# [What to produce]
How do the records below read from their first line through the line containing "by apply marks_satisfies."? Write those lines out exactly.

# [Given entries]
********************

Lemma valid_solution_well_formed sol : valid_solution sol → Forall well_formed sol.
Proof.
  intros Hsol. apply Forall_forall. intros k Hk.
  pose proof (valid_elem_candidate sol Hsol k Hk) as Hc.
  unfold is_candidate in Hc. unfold well_formed. lia.
Qed.

(** C8. For every solved grid given as the list of its 81 cells, and a
    backend that keeps its contract, construction succeeds, [solve_puzzle]
    returns "Optimal" and [parse_solution] returns the same grid: a
    permutation of the givens, listed in row-major order, hence the very
    list of the givens when these come in row-major order. *)
Theorem solved_grid_returned backend grid :
  valid_solution grid →
  exact_on backend (prob (built grid)) →
  __init__ grid = inr (built grid)
  ∧ (solve_puzzle backend (built grid)).1 = "Optimal"%string
  ∧ ∃ sol, parse_solution (solve_puzzle backend (built grid)).2 = inr sol
           ∧ sol ≡ₚ grid ∧ fst <$> sol = cells
           ∧ (fst <$> grid = cells → sol = grid).
Proof.
  intros Hgrid Hex.
  pose proof (valid_solution_well_formed grid Hgrid) as Hw.
  pose proof (well_formed_ok grid Hw) as Hok.
  assert (feasible (prob (built grid))) as Hfeas.
  { exists (marks grid). rewrite variablesDict_built, constraints_built by done.
    by apply marks_satisfies. }
  pose proof (proj1 (exact_status backend (built grid) Hex) Hfeas) as Hst.
  split; [by apply __init___well_formed|]. split; [done|].
  destruct (optimal_read backend grid Hok (exact_optimal_sound _ _ Hex) Hst)
    as (x & Hsat & ->).
  pose proof (sat_group x grid Hsat) as Hg.
  eexists. split; [done|].
  assert (filter (λ k, x (var k) = 1) candidates ≡ₚ grid) as Hperm.
  { symmetry. apply NoDup_incl_length_Permutation.
    - apply (NoDup_fmap_1 fst), (valid_NoDup_coords grid Hgrid).
    - intros k Hk. apply list_elem_of_filter. split.
      + apply (sat_given x grid); [done..|].
        pose proof (valid_elem_candidate grid Hgrid k Hk) as Hc.
        unfold forced, is_candidate in *. lia.
      + by apply elem_of_candidates, (valid_elem_candidate grid).
    - rewrite (grid_length _ Hg), (sol_length _ Hgrid). done. }
  split; [done|]. split; [by apply grid_cover|].
  intros Hrm. apply (Permutation_fmap_eq fst); [done| |].
  - rewrite (grid_cover _ Hg). apply NoDup_cells.
  - by rewrite (grid_cover _ Hg).
Qed.

Lemma solved_grid_returned_witness :
  valid_solution hard_puzzle_soln
  ∧ exact_on (answering hard_puzzle_soln) (prob (built hard_puzzle_soln))
  ∧ __init__ hard_puzzle_soln = inr (built hard_puzzle_soln)
  ∧ (solve_puzzle (answering hard_puzzle_soln) (built hard_puzzle_soln)).1
    = "Optimal"%string
  ∧ ∃ sol, parse_solution
             (solve_puzzle (answering hard_puzzle_soln) (built hard_puzzle_soln)).2
           = inr sol
           ∧ sol ≡ₚ hard_puzzle_soln ∧ fst <$> sol = cells
           ∧ (fst <$> hard_puzzle_soln = cells → sol = hard_puzzle_soln).
Proof.
  assert (exact_on (answering hard_puzzle_soln) (prob (built hard_puzzle_soln)))
    as Hex.
  { apply answering_exact; [apply hard_puzzle_soln_valid| |by intros k ? _].
    apply well_formed_ok, valid_solution_well_formed, hard_puzzle_soln_valid. }
  split; [apply hard_puzzle_soln_valid|]. split; [exact Hex|].
  apply (solved_grid_returned (answering hard_puzzle_soln) hard_puzzle_soln
           hard_puzzle_soln_valid Hex).
Defined.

********************

# [Output below]
Lemma valid_solution_well_formed sol : valid_solution sol → Forall well_formed sol.
Proof.
  intros Hsol. apply Forall_forall. intros k Hk.
  pose proof (valid_elem_candidate sol Hsol k Hk) as Hc.
  unfold is_candidate in Hc. unfold well_formed. lia.
Qed.

(** C8. For every solved grid given as the list of its 81 cells, and a
    backend that keeps its contract, construction succeeds, [solve_puzzle]
    returns "Optimal" and [parse_solution] returns the same grid: a
    permutation of the givens, listed in row-major order, hence the very
    list of the givens when these come in row-major order. *)
Theorem solved_grid_returned backend grid :
  valid_solution grid →
  exact_on backend (prob (built grid)) →
  __init__ grid = inr (built grid)
  ∧ (solve_puzzle backend (built grid)).1 = "Optimal"%string
  ∧ ∃ sol, parse_solution (solve_puzzle backend (built grid)).2 = inr sol
           ∧ sol ≡ₚ grid ∧ fst <$> sol = cells
           ∧ (fst <$> grid = cells → sol = grid).
Proof.
  intros Hgrid Hex.
  pose proof (valid_solution_well_formed grid Hgrid) as Hw.
  pose proof (well_formed_ok grid Hw) as Hok.
  assert (feasible (prob (built grid))) as Hfeas.
  { exists (marks grid). rewrite variablesDict_built, constraints_built by done.
    by apply marks_satisfies. }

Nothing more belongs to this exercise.